(** The loop tries the candidates in order and stops at the first on which
    [net.Listen] succeeds. *)
Lemma bind_loop_spec (todo : nat) :
  forall network b,
    let cands := candidates todo (b_conn b) (b_world b) in
    let out := bind_loop todo network b in
    retries (b_conn (fst out)) = retries (b_conn b)
    /\ match first_free (listens (b_world b)) network cands with
       | Some k =>
           b_err (fst out) = None
           /\ b_addr (fst out) = nth k cands ""%string
           /\ b_listener (fst out) = Some (network, nth k cands ""%string)
           /\ snd out = map (Listen network) (firstn (S k) cands)
       | None =>
           snd out = map (Listen network) cands
           /\ (todo = 0 -> fst out = b)
           /\ (0 < todo ->
               (exists e, b_err (fst out) = Some e)
               /\ b_err (fst out) =
                  net_Listen (listens (b_world b) + (todo - 1)) network
                             (last cands ""%string)
               /\ b_addr (fst out) = last cands ""%string)
       end.
Proof.
  induction todo as [|n IH]; intros network b cands out; subst cands out.
  - cbn [bind_loop candidates first_free fst snd map].
    repeat split; auto; lia.
  - cbn [bind_loop candidates].
    pose proof (conn_addr_listens (b_conn b) (b_world b)) as Hl.
    pose proof (conn_addr_retries (b_conn b) (b_world b)) as Hr.
    destruct (conn_addr (b_conn b) (b_world b)) as [[a cn] w].
    cbn [fst snd] in Hl, Hr.
    unfold Listen_call. rewrite Hl. cbn [first_free].
    destruct (net_Listen (listens (b_world b)) network a) as [e|] eqn:El.
    + match goal with
      | |- context [bind_loop n network ?b0] =>
          specialize (IH network b0);
          cbn [b_conn b_world listens] in IH;
          destruct (bind_loop n network b0) as [b'' evs]
      end.
      change {| drawn := drawn w; listens := S (listens (b_world b)) |}
        with (with_listens (S (listens (b_world b))) w) in IH.
      rewrite candidates_with_listens in IH.
      cbn [fst snd] in *.
      destruct IH as [IHr IH]. split; [congruence|].
      destruct (first_free (S (listens (b_world b))) network (candidates n cn w))
        as [k|] eqn:Ef; cbn [option_map].
      * destruct IH as (H1 & H2 & H3 & H4).
        repeat split; auto. rewrite H4. reflexivity.
      * destruct IH as (H1 & H2 & H3). split; [now rewrite H1|].
        split; [discriminate|]. intros _.
        destruct n as [|n].
        -- rewrite (H2 eq_refl). cbn [b_err b_addr candidates last].
           rewrite Nat.sub_diag, Nat.add_0_r, El. eauto.
        -- destruct (H3 ltac:(lia)) as (He & Hv & Ha). split; [exact He|].
           rewrite Ha, Hv.
           replace (S (listens (b_world b)) + (S n - 1))
             with (listens (b_world b) + (S (S n) - 1)) by lia.
           pose proof (candidates_length (S n) cn w) as Hlen.
           destruct (candidates (S n) cn w); [discriminate|].
           split; reflexivity.
    + cbn [fst snd b_conn b_err b_addr b_listener nth firstn map].
      repeat split; auto.
Qed.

+===+

Exercise instructions:
Print, without alteration, only the lines above between the one holding "(exists e, b_err" and the one holding "specialize (IH network b0);", inclusive.

The completed task:
               (exists e, b_err (fst out) = Some e)
               /\ b_err (fst out) =
                  net_Listen (listens (b_world b) + (todo - 1)) network
                             (last cands ""%string)
               /\ b_addr (fst out) = last cands ""%string)
       end.
Proof.
  induction todo as [|n IH]; intros network b cands out; subst cands out.
  - cbn [bind_loop candidates first_free fst snd map].
    repeat split; auto; lia.
  - cbn [bind_loop candidates].
    pose proof (conn_addr_listens (b_conn b) (b_world b)) as Hl.
    pose proof (conn_addr_retries (b_conn b) (b_world b)) as Hr.
    destruct (conn_addr (b_conn b) (b_world b)) as [[a cn] w].
    cbn [fst snd] in Hl, Hr.
    unfold Listen_call. rewrite Hl. cbn [first_free].
    destruct (net_Listen (listens (b_world b)) network a) as [e|] eqn:El.
    + match goal with
      | |- context [bind_loop n network ?b0] =>
          specialize (IH network b0);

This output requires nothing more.